Unlike most other famous conquistadores, Vázquez de Coronado was born in a noble family, and in fact arrived in the Americas as part of the entourage of Viceroy Antonio de Mendoza. He turned out to be a good diplomat with the native elite, especially compared Nuño de Guzmán, who had been just condemned and jailed for being an ass to the indigenous, so Vázquez received several jobs of responsability, among them governor of the modern lands of Jalisco, Sinaloa and Nayari, and later solidified his position by marrying Beatriz de Estrada, the fifteen-year-old daughter of Hernán Cortés's former treasurer. He looked to have a comfy life, but the legend of the Seven Cities of Gold caressed his ears by way of the conquistador negro Estevanico de Dorantes, one of the few survivors of the disastrous expedition by Pánfilo de Narváez. Mendoza sent Estevanico with Friar Marcus de Niza in a preliminary exploration in 1539, and although the black explorer went MIA in its course, Niza returned claiming to have certainly sighted one of the fabulous cities, so Vázquez and Mendoza decided to gather a major expedition and give it a try the following year.
The expedition involved 340 Spaniards and 800 Mexica and Purépecha natives along with hundreds of horses, cows and cannons, as well as a support fleet that would try to shadow them through the Californian coast. Also, as Vázquez had correctly predicted it would be a difficult mission nonetheless, he organized supply lines along the trail and divided the contingent in smaller, independent groups so the grazing lands and water holes could recover. This proved the best decision, as after they went deep into the Nuevo México desert and found the place Niza claimed to be their goal, they only found a group of pauper Zuñi villages, causing such a disappointment that Vázquez angrily kicked Niza back to México. Vázquez deployed groups to search around for months, often not gold, but merely food and water, and in the process contacted the Hopi, Pueblo and Wichita tribes, some of them violently so. Months passed, and by this point it's unlikely anybody in the expedition still harbored real hopes to find any fabulous civilization, but the Gold Fever is a powerful energizer, and they kept until 1542, Vázquez fell of his horse and was badly injured, upon which he saw the writing in the wall and ordered everybody to return.
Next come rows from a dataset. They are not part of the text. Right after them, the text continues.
(** A piece of text that the line of a statement has to show. *)
Definition stmt_token (s : stmt) : string :=
  match s with
  | SExpr _ (EAssign (EMember EThis Arrow m) _) => "this->" ++ m ++ " = "
  | SExpr _ (EAssign (EVar x) _) => x ++ " = "
  | SExpr _ _ => ";"
  | SDecl _ _ x _ => x
  | SDelete _ (EVar x) => "delete " ++ x ++ ";"
  | SDelete _ _ => "delete "
  | SIf _ _ _ => "if ("
  | SRangeFor _ _ _ _ _ => "for ("
  | SReturn _ _ => "return "
  end.

Definition line_has (text : list string) (n : nat) (tok : string) : bool :=
  match line_at text n with
  | Some s => contains tok s
  | None => false
  end.

End Check.

(* ================================================================== *)
(** ** What [main] does to the object its [unique_ptr] owns *)

Module Exec.

(** Values, as far as the memory operations of [main] depend on them. *)
Inductive value : Type :=
| VInt (z : Z)
| VBool (b : bool)
| VObject (cls : string)   (* an object of a class type *)
| VVector (n : nat)        (* a std::vector of n elements *)
| VUnique (l : nat)        (* a std::unique_ptr that owns object l *)
| VRaw (l : nat)           (* a raw pointer to object l *)
| VUnknown.

Inductive event : Type :=
| EvMakeUnique (l : nat)            (* std::make_unique creates object l *)
| EvDelete (l : nat)                (* object l is deleted *)
| EvArrow (l : nat) (m : string).   (* p->m, p pointing to l *)

(** The two ways in which the behaviour of a run becomes undefined. *)
Inductive fault : Type :=
| UseAfterDelete (l : nat)      (* p->m on an object already deleted *)
| DoubleDelete (l : nat).       (* delete of an object already deleted *)

Record state : Type := mkState {
  next : nat;                       (* the next object to create *)
  env : list (string * value);      (* the variables in scope, the last
                                       declared first *)
  deleted : list nat;               (* the objects deleted so far *)
  log : list event;                 (* the events so far, oldest first *)
  undefined : option fault          (* set where the behaviour of the run
                                       stops being defined *)
}.

Definition init_state : state := mkState 0 [] [] [] None.

Fixpoint lookup (x : string) (e : list (string * value)) : value :=
  match e with
  | [] => VUnknown
  | (y, v) :: rest => if String.eqb x y then v else lookup x rest
  end.

(** The innermost variable [x] gets value [v]; nothing changes when no
    variable [x] is in scope. *)
Fixpoint update (x : string) (v : value) (e : list (string * value))
  : list (string * value) :=
  match e with
  | [] => []
  | (y, w) :: rest =>
      if String.eqb x y then (x, v) :: rest else (y, w) :: update x v rest
  end.

(** Once the behaviour is undefined the state is left as it is: the
    operations below act on a state with defined behaviour only. *)
Definition defined (st : state) : bool :=
  match undefined st with
  | None => true
  | Some _ => false
  end.

Definition set_var (x : string) (v : value) (st : state) : state :=
  if defined st
  then mkState (next st) (update x v (env st)) (deleted st) (log st) None
  else st.

Definition declare (x : string) (v : value) (st : state) : state :=
  if defined st
  then mkState (next st) ((x, v) :: env st) (deleted st) (log st) None
  else st.

Definition emit (ev : event) (st : state) : state :=
  if defined st
  then mkState (next st) (env st) (deleted st) (log st ++ [ev]) None
  else st.

Definition raise (f : fault) (st : state) : state :=
  if defined st
  then mkState (next st) (env st) (deleted st) (log st) (Some f)
  else st.

Definition is_deleted (l : nat) (st : state) : bool :=
  existsb (Nat.eqb l) (deleted st).

(** [std::make_unique]: a new object, and its number. *)
Definition make_unique (st : state) : nat * state :=
  (next st,
   if defined st
   then mkState (S (next st)) (env st) (deleted st)
                (log st ++ [EvMakeUnique (next st)]) None
   else st).

(** [p->m] with [p] pointing to [l]: undefined if [l] has been deleted. *)
Definition arrow (l : nat) (m : string) (st : state) : state :=
  let st1 := emit (EvArrow l m) st in
  if is_deleted l st then raise (UseAfterDelete l) st1 else st1.

(** [delete p] with [p] pointing to [l]: undefined if [l] has been
    deleted before. *)
Definition delete (l : nat) (st : state) : state :=
  let st1 := emit (EvDelete l) st in
  if is_deleted l st
  then raise (DoubleDelete l) st1
  else if defined st1
       then mkState (next st1) (env st1) (l :: deleted st1) (log st1) None
       else st1.

(** The destructor of a variable: [~unique_ptr] deletes the object the
    pointer owns; a raw pointer owns nothing, and the destructors of the
    other values do not reach an object made by [std::make_unique]. *)
Definition destroy (v : value) (st : state) : state :=
  match v with
  | VUnique l => delete l st
  | _ => st
  end.

(** Leaving a scope that declared [k] variables: they are destroyed in
    the reverse order of their declaration and are no longer in scope. *)
Fixpoint leave (k : nat) (st : state) : state :=
  match k with
  | O => st
  | S k' =>
      if defined st
      then match env st with
           | [] => st
           | (_, v) :: rest =>
               leave k' (destroy v (mkState (next st) rest (deleted st)
                                            (log st) None))
           end
      else st
  end.

(** The value of a variable declared without initialiser. *)
Definition default_value (t : ctype) : value :=
  match t with
  | TNamed c => VObject c
  | TApp "std::vector" _ => VVector 0
  | _ => VUnknown
  end.

Inductive outcome : Type :=
| Running (st : state)                  (* fell through *)
| Returned (v : value) (st : state)     (* executed a return *)
| Stuck (line : nat) (st : state)       (* a condition or range without value *)
| Undefined (line : nat) (f : fault) (st : state).
                                        (* undefined behaviour on that line *)

Definition final_state (o : outcome) : state :=
  match o with
  | Running st | Returned _ st | Stuck _ st | Undefined _ _ st => st
  end.

Definition trace (o : outcome) : list event := log (final_state o).

(** Go on with [k] unless the behaviour has become undefined, on [line]. *)
Definition check (line : nat) (st : state) (k : state -> outcome) : outcome :=
  match undefined st with
  | Some f => Undefined line f st
  | None => k st
  end.

(** Run [body] as a block: what it declares is destroyed where it ends. *)
Definition scoped (line : nat) (body : state -> outcome) (st : state)
  : outcome :=
  match body st with
  | Running st1 =>
      check line (leave (List.length (env st1) - List.length (env st)) st1)
            Running
  | o => o
  end.

Fixpoint iterate (n : nat) (body : state -> outcome) (st : state) : outcome :=
  match n with
  | O => Running st
  | S k =>
      match body st with
      | Running st1 => iterate k body st1
      | o => o
      end
  end.

Section Run.

(** [Database.h] is not part of the project: what [db.initialize()]
    returns is a parameter of the run. *)
Variable db_initialize : bool.

(** [obj.m(...)] and [obj->m(...)] once [obj] has value [v]; [target]
    is the variable [obj] names, if it is one. *)
Definition call_method (target : option string) (v : value) (a : access)
           (m : string) (st : state) : value * state :=
  match v, a with
  | VUnique l, Dot =>
      if String.eqb m "get" then (VRaw l, st) else (VUnknown, st)
  | VUnique l, Arrow | VRaw l, Arrow => (VUnknown, arrow l m st)
  | VVector n, Dot =>
      match target with
      | Some x =>
          if String.eqb m "push_back"
          then (VUnknown, set_var x (VVector (S n)) st)
          else (VUnknown, st)
      | None => (VUnknown, st)
      end
  | VObject cls, Dot =>
      if String.eqb cls "Database" && String.eqb m "initialize"
      then (VBool db_initialize, st)
      else (VUnknown, st)
  | _, _ => (VUnknown, st)
  end.

Definition access_member (v : value) (a : access) (m : string) (st : state)
  : state :=
  match v, a with
  | VUnique l, Arrow | VRaw l, Arrow => arrow l m st
  | _, _ => st
  end.

Definition var_of (e : expr) : option string :=
  match e with EVar x => Some x | _ => None end.

Definition binop_value (op : binop) (a b : value) : value :=
  match op, a, b with
  | OpLt, VInt x, VInt y => VBool (x <? y)%Z
  | _, _, _ => VUnknown
  end.

(** Operands are evaluated left to right, the object of a call before
    its arguments, the right side of an assignment before the left. *)
Fixpoint eval (e : expr) (st : state) {struct e} : value * state :=
  let eval_args :=
    fix go (es : list expr) (st : state) {struct es} : state :=
      match es with
      | [] => st
      | e1 :: rest => go rest (snd (eval e1 st))
      end in
  match e with
  | EInt z => (VInt z, st)
  | EBool b => (VBool b, st)
  | EStr _ | EThis => (VUnknown, st)
  | EVar x => (lookup x (env st), st)
  | EMember obj a m =>
      let (v, st1) := eval obj st in
      (VUnknown, access_member v a m st1)
  | EMethod obj a m args =>
      let (v, st1) := eval obj st in
      call_method (var_of obj) v a m (eval_args args st1)
  | ECall _ args => (VUnknown, eval_args args st)
  | EConstruct t args => (default_value t, eval_args args st)
  | EMakeUnique _ args =>
      let (l, st1) := make_unique (eval_args args st) in (VUnique l, st1)
  | EUn OpNot e1 =>
      let (v, st1) := eval e1 st in
      (match v with VBool b => VBool (negb b) | _ => VUnknown end, st1)
  | EBin op l r =>
      let (a, st1) := eval l st in
      let (b, st2) := eval r st1 in
      (binop_value op a b, st2)
  | EAssign lhs rhs =>
      let (v, st1) := eval rhs st in
      let (_, st2) := eval lhs st1 in
      (v, match var_of lhs with
          | Some x => set_var x v st2
          | None => st2
          end)
  end.

Fixpoint eval_list (es : list expr) (st : state) : state :=
  match es with
  | [] => st
  | e1 :: rest => eval_list rest (snd (eval e1 st))
  end.

(** A [return] leaves every scope of the function: all the variables in
    scope are destroyed before the function has returned. *)
Definition do_return (line : nat) (v : value) (st : state) : outcome :=
  check line (leave (List.length (env st)) st) (Returned v).

Fixpoint exec (s : stmt) (st : state) {struct s} : outcome :=
  let block :=
    fix go (ss : list stmt) (st : state) {struct ss} : outcome :=
      match ss with
      | [] => Running st
      | s1 :: rest =>
          match exec s1 st with
          | Running st1 => go rest st1
          | o => o
          end
      end in
  match s with
  | SExpr line e => check line (snd (eval e st)) Running
  | SDecl line t x InitNone =>
      Running (declare x (default_value t) st)
  | SDecl line _ x (InitCopy e) =>
      let (v, st1) := eval e st in
      check line st1 (fun st2 => Running (declare x v st2))
  | SDecl line t x (InitArgs args) =>
      check line (eval_list args st)
            (fun st2 => Running (declare x (default_value t) st2))
  | SDelete line e =>
      let (v, st1) := eval e st in
      check line st1
            (fun st2 => match v with
                        | VRaw l => check line (delete l st2) Running
                        | _ => Running st2
                        end)
  | SIf line c thn =>
      let (v, st1) := eval c st in
      check line st1
            (fun st2 => match v with
                        | VBool true => scoped line (block thn) st2
                        | VBool false => Running st2
                        | _ => Stuck line st2
                        end)
  | SRangeFor line _ x r body =>
      let (v, st1) := eval r st in
      check line st1
            (fun st2 =>
               match v with
               | VVector n =>
                   iterate n
                     (scoped line
                        (fun st' => block body (declare x VUnknown st')))
                     st2
               | _ => Stuck line st2
               end)
  | SReturn line e =>
      let (v, st1) := eval e st in
      check line st1 (do_return line v)
  end.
The quest had been a big fiasco, as El Dorado failed to appear, and only 100 of the original Spaniards returned. Vázquez was left in bankruptcy due to the large inversion and was accused of comitting abuses and war crimes agains the tribes in his zeal to find Cíbola, ironically like Nuño de Guzmán himself, and although he managed to get away with everything through his connections, he later got hit by the abolishing of the encomienda system, meaning he never really recovered his economic status (nor the one he expected to get with a city of gold or two). He died several years later of an epidemic, although his legacy outlived him, and still lives today. His nephew, Juan Vázquez de Coronado, would become famous himself as the conqueror of Costa Rica.
In fiction
Film- Coronado, or rather his gold cross, has a memorable appearance in Indiana Jones and the Last Crusade.
- Coronado's ghost appears in Charlie's Ghost Story, played by Cheech Marin.
- Ignacio del Valle's historical novel Coronado features the expedition.